(* ===== verification/PointToPointInv.v ===== *)
(** * The events of point-to-point links on the simulator

    Scheduling an event and taking the next one, as the devices see it: the pending events
    of the simulator with the calls they stand for. *)

From Stdlib Require Import Sorting.Sorted.
From S2P Require Import Prelude EventQueue Simulator Int64x64 NsTime Buffer BufferInv BufferProps Wire ErrorModel Queue QueueProps PointToPoint.

Module LinkEvents.
Import Simulator ErrorModel PointToPoint.

Section Events.
Context {EM : Type} `{ErrorModelOps EM} {S : Type} `{SchedulerLaws S}.
Implicit Types w : World EM S.

Definition now w : Z := m_currentTs (sim w).
(** The pending events and what they call. *)
Definition resolve (I : gmap Z LinkEvent) (l : list Event) : list (Event * LinkEvent) := omap (fun e => pair e <$> I !! impl e) l.
Definition agenda w : list (Event * LinkEvent) := resolve (impls w) (pending (sim w)).
(** The devices, the channel and the packets are the same. *)
Definition same_net w w' : Prop :=
  packets w' = packets w /\ nextPacket w' = nextPacket w /\ channel w' = channel w /\ devices w' = devices w.

Record sound w : Prop := mkSound {
  so_sim : sim_inv (sim w);
  so_foreign : m_eventsWithContextEmpty (sim w) = true;
  so_cancelled : m_cancelled (sim w) = ∅;
  so_resolved : Forall (fun e => is_Some (impls w !! impl e)) (pending (sim w));
  so_fresh : forall i, is_Some (impls w !! i) -> i < nextImpl w
}.

Lemma resolve_permutation I l l' : l ≡ₚ l' -> resolve I l ≡ₚ resolve I l'.
Proof. intros E. unfold resolve. by rewrite E. Qed.
Lemma resolve_insert I l i ev : Forall (fun e => is_Some (I !! impl e)) l -> I !! i = None -> resolve (<[i := ev]> I) l = resolve I l.
Proof.
  intros Hl Hi. induction Hl as [|e l [x Hx] _ IH]; [done|]. unfold resolve in *. cbn [omap list_omap]. rewrite lookup_insert_ne by congruence. by rewrite Hx, IH.
Qed.
Lemma resolve_length I l : Forall (fun e => is_Some (I !! impl e)) l -> length (resolve I l) = length l.
Proof. induction 1 as [|e l [x Hx] _ IH]; [done|]. unfold resolve in *. cbn [omap list_omap]. rewrite Hx. cbn. by rewrite IH. Qed.
Lemma resolve_elem I l e ev : (e, ev) ∈ resolve I l -> e ∈ l /\ I !! impl e = Some ev.
Proof. unfold resolve. intros (x&Hx&E)%list_elem_of_omap. destruct (I !! impl x) as [v|] eqn:Ev; [|done]. by injection E as -> ->. Qed.
Lemma agenda_pending w x : sound w -> x ∈ agenda w -> x.1 ∈ pending (sim w).
Proof. intros _. destruct x as [e ev]. intros [He _]%resolve_elem. done. Qed.
Lemma agenda_nil w : sound w -> agenda w = [] -> pending (sim w) = [].
Proof. intros Hs E. apply length_zero_iff_nil. rewrite <- (resolve_length (impls w)) by apply Hs. by rewrite <- length_zero_iff_nil in E. Qed.

(** ** Scheduling *)

(** The world after an event was scheduled. *)
Record scheduled (e : Event) (ev : LinkEvent) w w' : Prop := mkScheduled {
  sc_sound : sound w';
  sc_net : same_net w w';
  sc_now : now w' = now w;
  sc_pending : pending (sim w') ≡ₚ e :: pending (sim w);
  sc_agenda : agenda w' ≡ₚ (e, ev) :: agenda w;
  sc_uid : uid_of e = m_nextUid (sim w);
  sc_next : m_nextUid (sim w') = m_nextUid (sim w) + 1
}.

Lemma fresh_None w : sound w -> impls w !! nextImpl w = None.
Proof. intros Hs. destruct (impls w !! nextImpl w) eqn:E; [|done]. assert (nextImpl w < nextImpl w) by (apply Hs; by rewrite E). lia. Qed.
(** Adding an event for the call to the simulator's. *)
Lemma scheduled_intro e ev w s : sound w -> sim_inv s -> same_moment (sim w) s -> m_cancelled s = ∅ ->
  pending s ≡ₚ e :: pending (sim w) -> impl e = nextImpl w -> uid_of e = m_nextUid (sim w) -> m_nextUid s = m_nextUid (sim w) + 1 ->
  scheduled e ev w (with_sim s (MakeEvent ev w).2).
Proof.
  intros Hs Hi (Hm1&Hm2&Hm3) Hc Hp He Hu Hn. pose proof (fresh_None w Hs) as Hf. pose proof Hs as [_ Hw _ Hr Hfr].
  assert (resolve (<[nextImpl w := ev]> (impls w)) (pending s) ≡ₚ (e, ev) :: agenda w) as Ha.
  { rewrite (resolve_permutation _ _ _ Hp). unfold resolve. cbn [omap list_omap]. rewrite He, lookup_insert_eq. cbn [fmap option_fmap option_map]. constructor.
    unfold agenda. by rewrite <- (resolve_insert (impls w) (pending (sim w)) (nextImpl w) ev Hr Hf). }
  assert (sound (with_sim s (MakeEvent ev w).2)) as Hs'; [|split; cbn; try done]. split; cbn; [done|by rewrite Hm3|done| |].
  - rewrite Hp. constructor; [rewrite He, lookup_insert_eq; by eexists|]. eapply Forall_impl; [exact Hr|]. intros x [v Hv]. cbn in *. destruct (decide (impl x = nextImpl w)) as [E|E]; [rewrite E, lookup_insert_eq; by eexists|].
    rewrite lookup_insert_ne by done. by eexists.
  - intros i [v Hv]. destruct (decide (i = nextImpl w)) as [->|E]; [lia|]. rewrite lookup_insert_ne in Hv by done. assert (i < nextImpl w) by (apply Hfr; by eexists). lia.
Qed.

Lemma schedule_ok delay ev w : sound w -> 0 <= delay -> now w + delay < 2 ^ 63 -> room (sim w) ->
  exists e w', schedule delay ev w = Some w' /\ scheduled e ev w w' /\ ts_of e = now w + delay.
Proof.
  intros Hs Hd Ht Hr. unfold schedule. cbn [MakeEvent sim].
  destruct (Schedule_ok delay (nextImpl w) (sim w) (so_sim _ Hs) Hd Ht Hr) as (s'&->&Hi'&_&Hm&Hp&Hc&Hn).
  eexists _, _. split; [reflexivity|]. split; [eapply (scheduled_intro _ ev w s'); [done|done|done|by rewrite Hc, (so_cancelled _ Hs)|exact Hp|reflexivity|reflexivity|exact Hn]|reflexivity].
Qed.
Lemma with_context_frame context delay i (s s' : Sim S) : ScheduleWithContext (m_mainThreadId s) context delay i s = Some s' -> m_nextUid s < 2 ^ 32 - 1 -> 0 <= m_nextUid s ->
  m_nextUid s' = m_nextUid s + 1 /\ m_cancelled s' = m_cancelled s.
Proof.
  unfold ScheduleWithContext, enqueue. rewrite Z.eqb_refl. destruct (sched_Insert _ _); [|done]. cbn. intros [= <-] Hlt Hge. cbn. by rewrite u32_small by lia.
Qed.
Lemma schedule_with_context_ok context delay ev w : sound w -> 0 <= delay -> now w + delay < 2 ^ 63 -> room (sim w) ->
  exists e w', schedule_with_context context delay ev w = Some w' /\ scheduled e ev w w' /\ ts_of e = now w + delay.
Proof.
  intros Hs Hd Ht Hr. unfold schedule_with_context. cbn [MakeEvent sim]. pose proof (si_uid _ (so_sim _ Hs)) as [_ Hu]. unfold VALID in Hu.
  destruct (ScheduleWithContext_ok context delay (nextImpl w) (sim w) (so_sim _ Hs) Hd Ht Hr) as (s'&E&Hi'&_&Hm&Hp). rewrite E.
  destruct (with_context_frame _ _ _ _ _ E) as [Hn Hc]; [destruct Hr; lia|lia|].
  eexists _, _. split; [reflexivity|]. split; [eapply (scheduled_intro _ ev w s'); [done|done|done|by rewrite Hc, (so_cancelled _ Hs)|exact Hp|reflexivity|reflexivity|exact Hn]|reflexivity].
Qed.

(** ** Taking the next event *)

Lemma dispatch_next (s s' : Sim S) e : dispatch s = Some (e, s') -> m_nextUid s' = m_nextUid s.
Proof. unfold dispatch. destruct (sched_RemoveNext _) as [[? ?]|]; [|done]. cbn. destruct (_ <=? _); [|done]. by intros [= <- <-]. Qed.
(** The world after its next event was taken out. *)
Record popped (e : Event) (ev : LinkEvent) w w1 : Prop := mkPopped {
  po_agenda : agenda w ≡ₚ (e, ev) :: agenda w1;
  po_sound : sound w1;
  po_net : same_net w w1;
  po_later : now w <= now w1;
  po_now : now w1 = ts_of e;
  po_next : m_nextUid (sim w1) = m_nextUid (sim w);
  po_minimal : minimal e (pending (sim w));
  po_pending : pending (sim w) ≡ₚ e :: pending (sim w1)
}.
Lemma run_event_ok (uninit : Z -> nat -> Z) resolution w : sound w -> agenda w <> [] ->
  exists e ev w1, popped e ev w w1 /\
    (forall w2, notify uninit resolution ev w1 = Some w2 -> sound w2 -> run_event uninit resolution w = Some w2).
Proof.
  intros Hs Hne. assert (pending (sim w) <> []) as Hne' by (intros E; apply Hne; unfold agenda; by rewrite E).
  destruct (dispatch_ok (sim w) (so_sim _ Hs) Hne') as (e&s&E&Hi&_&Hp&Hm&Ht&_&Hw&Hc&_). pose proof Hs as [_ Hwf Hcan Hr Hfr].
  assert (e ∈ pending (sim w)) as Hin by (rewrite Hp; by left). assert (is_Some (impls w !! impl e)) as [ev Hev] by (rewrite Forall_forall in Hr; by apply Hr).
  assert (sound (with_sim s w)) as Hs1. { split; cbn; [done|by rewrite Hw|by rewrite Hc| |done]. rewrite Hp in Hr. by apply Forall_cons in Hr as [_ Hr]. }
  exists e, ev, (with_sim s w). split; [split; [|done|done| |done|by eapply dispatch_next|done|done]|].
  - unfold agenda at 1. rewrite (resolve_permutation _ _ _ Hp). unfold resolve. cbn [omap list_omap]. by rewrite Hev.
  - pose proof (si_after _ (so_sim _ Hs) e Hin) as Ha. unfold after_current in Ha. unfold now. cbn. rewrite Ht. lia.
  - intros w2 E2 Hs2. unfold run_event. rewrite E. cbv beta iota zeta. unfold EventImpl_IsCancelled. rewrite bool_decide_eq_false_2 by (rewrite Hc, Hcan; set_solver).
    change (impls (with_sim s w)) with (impls w). rewrite Hev. cbn [option_bind mbind]. rewrite E2. unfold ProcessEventsWithContext. rewrite (so_foreign _ Hs2). by destruct w2.
Qed.
(** The head of a sorted list of events is the least one. *)
Lemma sorted_head {X} (x : Event * X) l P : StronglySorted before l.*1 -> x ∈ l -> minimal x.1 P -> (forall y, y ∈ l -> y.1 ∈ P) -> exists l', l = x :: l'.
Proof.
  intros Hs Hx Hm Hp. destruct l as [|y l]; [by apply elem_of_nil in Hx|]. apply elem_of_cons in Hx as [->|Hx]; [by eexists|]. exfalso.
  cbn in Hs. apply StronglySorted_inv in Hs as [_ Hf]. rewrite Forall_forall in Hf. specialize (Hf x.1 (list_elem_of_fmap_2 fst _ _ Hx)).
  specialize (Hm y.1 (Hp y ltac:(by left))). unfold before in Hf. congruence.
Qed.
End Events.
End LinkEvents.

_Task details_
The lines above starting at the one that contains "(** The pending events and what they call. *)" and ending at the one that contains "so_resolved : Forall" must be transcribed exactly, and no other lines may appear.

_Written response_
(** The pending events and what they call. *)
Definition resolve (I : gmap Z LinkEvent) (l : list Event) : list (Event * LinkEvent) := omap (fun e => pair e <$> I !! impl e) l.
Definition agenda w : list (Event * LinkEvent) := resolve (impls w) (pending (sim w)).
(** The devices, the channel and the packets are the same. *)
Definition same_net w w' : Prop :=
  packets w' = packets w /\ nextPacket w' = nextPacket w /\ channel w' = channel w /\ devices w' = devices w.

Record sound w : Prop := mkSound {
  so_sim : sim_inv (sim w);
  so_foreign : m_eventsWithContextEmpty (sim w) = true;
  so_cancelled : m_cancelled (sim w) = ∅;
  so_resolved : Forall (fun e => is_Some (impls w !! impl e)) (pending (sim w));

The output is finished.